Extracted entries:
(** * Search overlay of the documentation site

    A shallow embedding of the [StaticSearch] component and of the helpers it
    is built from: result categorisation ([groupBy], [categorisedResults],
    [flattenSearchResults]), the debounced [search] callback, the change,
    focus, close and key handlers, the two React effects that reset the
    selection cursors, and the promise callbacks of the search request.

    The component exists in three variants in the sources.  Module
    [Suggest] embeds the variant with suggestions and presentation modes;
    module [Plain] embeds [src/components/layout/dynamic/Search.tsx], which
    has neither; module [Mock] embeds the static prototype, which filters a
    fixed table and queries no service. *)

From Stdlib Require Import List String Ascii Bool Arith ZArith NArith Lia Permutation.
Import ListNotations.
Local Open Scope string_scope.
Local Open Scope list_scope.

(** ** Data model *)

(** [type SearchResultType = "page" | "section" | "subsection" | "property" | "function"] *)
Inductive SearchResultType : Type :=
| TPage
| TSection
| TSubsection
| TProperty
| TFunction.

(** [type SearchResultLibrary = "library" | "motion"] *)
Inductive SearchResultLibrary : Type :=
| Library
| Motion.

(** The string a [SearchResultLibrary] is at run time; it is the property
    name [groupBy(results, "library")] files a result under. *)
Definition library_name (l : SearchResultLibrary) : string :=
  match l with
  | Library => "library"
  | Motion => "motion"
  end.

(** [interface SearchResult] *)
Record SearchResult : Type := mkResult {
  objectID : option string;
  type : SearchResultType;
  library : SearchResultLibrary;
  page : string;
  title : string;
  secondaryTitle : option string;
  tertiaryTitle : option string;
  description : string;
  href : string
}.

(** ** JavaScript objects used as maps

    A plain object is kept as the list of its own string-keyed properties in
    creation order.  Enumeration ([Object.entries], [Object.values]) lists the array-index keys first, in ascending numeric
    order, and then the other keys in creation order.  The prototype of an
    object is not kept: the code enumerates own properties and reads
    properties by names it has enumerated. *)

Definition JSObject (V : Type) : Type := list (string * V).

Definition is_digit (c : ascii) : bool :=
  let n := nat_of_ascii c in (48 <=? n)%nat && (n <=? 57)%nat.
Fixpoint vformat_from (st : scan) (fmt : string) (args : va_list)
  : option string :=
  match fmt with
  | EmptyString =>
      match st with
      | Text => Some EmptyString
      | Directive _ _ _ => None
      end
  | String c rest =>
      match st with
      | Text =>
          if Ascii.eqb c "%" then vformat_from (Directive false 0 false) rest args
          else option_map (String c) (vformat_from Text rest args)
      | Directive zero width in_width =>
          if Ascii.eqb c "%" then
            if zero || in_width then None
            else option_map (String "%") (vformat_from Text rest args)
          else if Ascii.eqb c "0" && negb in_width then
            vformat_from (Directive true width false) rest args
          else if is_digit c then
            vformat_from (Directive zero (10 * width + digit_val c) true) rest args
          else if Ascii.eqb c "d" then
            match args with
            | VInt z :: args' =>
                option_map (String.append (conv_d zero width z))
                           (vformat_from Text rest args')
            | _ => None
            end
          else if Ascii.eqb c "x" then
            match args with
            | VInt z :: args' =>
                option_map (String.append (conv_x zero width z))
                           (vformat_from Text rest args')
            | _ => None
            end
          else if Ascii.eqb c "s" then
            match args with
            | VStr (Some s) :: args' =>
                if zero then None
                else option_map (String.append (conv_s width s))
                                (vformat_from Text rest args')
            | _ => None
            end
          else None
      end
  end.

Definition vformat (fmt : string) (args : va_list) : option string :=
  vformat_from Text fmt args.

(** An output stream: the text written so far, and how many more calls of
    [fprintf] pass before the stream breaks ([None]: it never does).  On a
    broken stream a call that has characters to write fails: it leaves the
    text as it is and makes [fprintf] return a negative value.  A call that
    writes no character makes no write and cannot fail. *)
Record stream : Type := mkStream {
  written : string;
  writes_left : option nat;
}.

Definition stream_write (text : string) (st : stream) : option stream :=
  match writes_left st with
  | None => Some (mkStream (written st +:+ text) None)
  | Some (S k) => Some (mkStream (written st +:+ text) (Some k))
  | Some O =>
      match text with
      | EmptyString => Some st
      | String _ _ => None
      end
  end.
(** The five texts the validator can throw. *)
Lemma validateRequestBody_throws body e :
  validateRequestBody body = Throw e ->
  exists text,
    e = Error text /\
    In text ["Request body must be an object";
             "Message is required and must be a string";
             "SessionId is required and must be a string";
             "Message cannot be empty";
             "Message too long (max 4000 characters)"].
Proof.
  unfold validateRequestBody. intros H.
  repeat match type of H with
         | (if ?b then _ else _) = _ => destruct b
         end;
    try discriminate H; injection H as <-; eexists; (split; [reflexivity|]);
    cbn; tauto.
Qed.

(** X2: whatever rule of the validator a parsed body other than [null]
    breaks, the handler answers HTTP 400 with errorCode VALIDATION_ERROR
    and the validator's own text as [error]; the store is untouched and no
    broker call is made. *)
Theorem validation_failure_is_400 w store body e :
  request_json w = Return body ->
  body <> JNull ->
  validateRequestBody body = Throw e ->
  exists text,
    e = Error text /\
    serve w store =
    (Return {| status := 400;
               body := ErrorResponse text (details_of w text)
                         (Some "VALIDATION_ERROR") |},
     store, []).
Proof.
  intros Hjson Hnull Hthrow.
  destruct (validateRequestBody_throws body e Hthrow) as (text & -> & Hin).
  exists text. split; [done|].
  apply (serve_validation_error w store body); try done.
  cbn in Hin.
  destruct Hin as [<-|[<-|[<-|[<-|[<-|[]]]]]]; by vm_compute.
Qed.

Lemma validation_failure_is_400_witness :
  exists text,
    Error "Request body must be an object" = Error text /\
    serve (mock_world (Return (JNum 7))) ∅ =
    (Return {| status := 400;
               body := ErrorResponse text (Some text)
                         (Some "VALIDATION_ERROR") |},
     ∅, []).
Proof.
  refine (validation_failure_is_400 (mock_world (Return (JNum 7))) ∅
            (JNum 7) (Error "Request body must be an object")
            eq_refl _ eq_refl).
  discriminate.
Defined.
(** * rpi-bot: command templating, dispatch and the Signal socket adapter

    A shallow embedding of the Go sources of rpi-bot (package [main] and
    package [messaging]) together with the parts of the Go standard
    library they call ([strings], [fmt], [errors], [slices]), followed by
    the properties of the program stated against its specification. *)

From Stdlib Require Import ZArith Ascii DecimalString.
From stdpp Require Import base option list strings gmap.

(** ** Outcomes

    A Go call either returns, panics, or leaves the part of the standard
    library that is modelled here (see [fmt.doPrintf]). *)

Inductive outcome (A : Type) : Type :=
| Ret (a : A)
| Panic (reason : string)
| Unmodelled.
Arguments Ret {A} a.
Arguments Panic {A} reason.
Arguments Unmodelled {A}.

#[global] Instance outcome_ret : MRet outcome := @Ret.
#[global] Instance outcome_bind : MBind outcome := λ A B f m,
  match m with
  | Ret a => f a
  | Panic r => Panic r
  | Unmodelled => Unmodelled
  end.
#[global] Instance outcome_fmap : FMap outcome := λ A B f m,
  match m with
  | Ret a => Ret (f a)
  | Panic r => Panic r
  | Unmodelled => Unmodelled
  end.

(** ** Package errors *)

Module errors.

(** The two sentinel values the program tests with [errors.Is]. *)
Inductive sentinel : Type := io_EOF | net_ErrClosed.

Inductive error : Type :=
| Sentinel (s : sentinel)
| New (text : string)
| Wrapped (text : string) (inner : error).

Definition sentinel_eqb (a b : sentinel) : bool :=
  match a, b with
  | io_EOF, io_EOF | net_ErrClosed, net_ErrClosed => true
  | _, _ => false
  end.

(** [err.Error()] *)
Definition Error (err : error) : string :=
  match err with
  | Sentinel io_EOF => "EOF"
  | Sentinel net_ErrClosed => "use of closed network connection"
  | New text => text
  | Wrapped text _ => text
  end.

(** [errors.Is(err, target)] for a sentinel target: walks the chain of
    wrapped errors. *)
Fixpoint Is (err : error) (target : sentinel) : bool :=
  match err with
  | Sentinel s => sentinel_eqb s target
  | New _ => false
  | Wrapped _ inner => Is inner target
  end.

End errors.

Abbreviation error := errors.error.

(** ** Package strings *)

Module strings.

(** [strings.HasPrefix(s, prefix)] *)
Definition HasPrefix (s prefix : string) : bool := String.prefix prefix s.

Fixpoint drop_bytes (n : nat) (s : string) : string :=
  match n, s with
  | O, _ => s
  | S _, "" => ""
  | S n', String _ s' => drop_bytes n' s'
  end.

(** [strings.TrimPrefix(s, prefix)] *)
Definition TrimPrefix (s prefix : string) : string :=
  if HasPrefix s prefix then drop_bytes (String.length prefix) s else s.

(** Scan of [s] used by [Count]: [skip] is the number of bytes of the
    current position that belong to the occurrence just counted. *)
Fixpoint count_from (skip : nat) (s substr : string) : nat :=
  match s with
  | "" => 0
  | String _ s' =>
      match skip with
      | S k => count_from k s' substr
      | O =>
          if String.prefix substr s
          then S (count_from (String.length substr - 1) s' substr)
          else count_from 0 s' substr
      end
  end.

(** [strings.Count(s, substr)] for a non-empty [substr]: the number of
    non-overlapping instances of [substr] in [s]. *)
Definition Count (s substr : string) : nat := count_from 0 s substr.

(** Scan of [s] used by [Split]; [skip] as in [count_from]. *)
Fixpoint split_from (skip : nat) (s sep : string) : list string :=
  match s with
  | "" => [""]
  | String c s' =>
      match skip with
      | S k => split_from k s' sep
      | O =>
          if String.prefix sep s
          then "" :: split_from (String.length sep - 1) s' sep
          else match split_from 0 s' sep with
               | t :: ts => String c t :: ts
               | [] => [String c ""]
               end
      end
  end.

(** [strings.Split(s, sep)] for a non-empty [sep]: the substrings of
    [s] between the occurrences of [sep]. *)
Definition Split (s sep : string) : list string := split_from 0 s sep.

(** [strings.Join(elems, sep)] *)
Fixpoint Join (elems : list string) (sep : string) : string :=
  match elems with
  | [] => ""
  | [e] => e
  | e :: rest => e +:+ sep +:+ Join rest sep
  end.

End strings.

(** ** Package slices *)

Module slices.

(** [slices.Contains(s, v)] on a slice of strings. *)
Fixpoint Contains (s : list string) (v : string) : bool :=
  match s with
  | [] => false
  | x :: s' => if String.eqb v x then true else Contains s' v
  end.

End slices.

(** ** Package fmt

    The formatter is modelled on operands of the three dynamic types the
    program passes ([string], [int], [error]) and on directives made of
    ['%'] and one verb byte.  Flags, widths, precisions, argument indexes
    and the verbs whose output needs quoting or another number base are
    [Unmodelled]. *)

Module fmt.

Inductive any : Type :=
| Nil
| String_ (s : string)
| Int (n : Z)
| Error_ (e : error).

(** Decimal rendering of an [int]. *)
Definition itoa (n : Z) : string := NilEmpty.string_of_int (Z.to_int n).

Fixpoint byte_in (c : ascii) (set : string) : bool :=
  match set with
  | "" => false
  | String x set' => Ascii.eqb c x || byte_in c set'
  end.

(** What may stand between ['%'] and the verb (flags, width, precision,
    argument index), or a verb that is not a single ASCII byte. *)
Definition complexDirective (c : ascii) : bool :=
  byte_in c "#0+- 123456789.*[" || (128 <=? nat_of_ascii c)%nat.

(** The operand as [type=value], the form used in the diagnostics
    [%!verb(type=value)] and [%!(EXTRA type=value, ...)]; a nil operand
    is written [<nil>].  The type name of an error value depends on its
    implementation and is not modelled. *)
Definition typedValue (arg : any) : outcome string :=
  match arg with
  | Nil => Ret "<nil>"
  | String_ s => Ret ("string=" +:+ s)
  | Int n => Ret ("int=" +:+ itoa n)
  | Error_ _ => Unmodelled
  end.

(** [p.badVerb(verb)] *)
Definition badVerb (arg : any) (verb : ascii) : outcome string :=
  tv ← typedValue arg;
  Ret ("%!" +:+ String verb "(" +:+ tv +:+ ")").

(** [p.printArg(arg, verb)] without flags. *)
Definition printArg (arg : any) (verb : ascii) : outcome string :=
  match arg with
  | Nil =>
      if byte_in verb "Tv" then Ret "<nil>" else badVerb arg verb
  | String_ s =>
      if Ascii.eqb verb "T" then Ret "string"
      else if byte_in verb "sv" then Ret s
      else if byte_in verb "qxX" then Unmodelled
      else badVerb arg verb
  | Int n =>
      if Ascii.eqb verb "T" then Ret "int"
      else if byte_in verb "dv" then Ret (itoa n)
      else if byte_in verb "bcoOqxXU" then Unmodelled
      else badVerb arg verb
  | Error_ e =>
      if byte_in verb "sv" then Ret (errors.Error e)
      else Unmodelled
  end.

(** The operands left over when the format is exhausted. *)
Fixpoint extraArgs (a : list any) : outcome string :=
  match a with
  | [] => Ret ""
  | [arg] => typedValue arg
  | arg :: a' =>
      tv ← typedValue arg;
      rest ← extraArgs a';
      Ret (tv +:+ ", " +:+ rest)
  end.

Definition extra (a : list any) : outcome string :=
  match a with
  | [] => Ret ""
  | _ => args ← extraArgs a; Ret ("%!(EXTRA " +:+ args +:+ ")")
  end.

(** [p.doPrintf(format, a)]: [a] holds the operands not yet consumed. *)
Fixpoint doPrintf (format : string) (a : list any) : outcome string :=
  match format with
  | "" => extra a
  | String c rest =>
      if Ascii.eqb c "%" then
        match rest with
        | "" => tail ← extra a; Ret ("%!(NOVERB)" +:+ tail)
        | String verb rest' =>
            if Ascii.eqb verb "%" then
              tail ← doPrintf rest' a; Ret (String "%" tail)
            else if complexDirective verb then Unmodelled
            else
              match a with
              | [] =>
                  tail ← doPrintf rest' [];
                  Ret ("%!" +:+ String verb "(MISSING)" +:+ tail)
              | arg :: a' =>
                  text ← printArg arg verb;
                  tail ← doPrintf rest' a';
                  Ret (text +:+ tail)
              end
        end
      else tail ← doPrintf rest a; Ret (String c tail)
  end.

Assignment: Take the listing from its first line to the line containing "is built from: result". Reproduce those lines exactly and nothing else.

Your response:
(** * Search overlay of the documentation site

    A shallow embedding of the [StaticSearch] component and of the helpers it
    is built from: result categorisation ([groupBy], [categorisedResults],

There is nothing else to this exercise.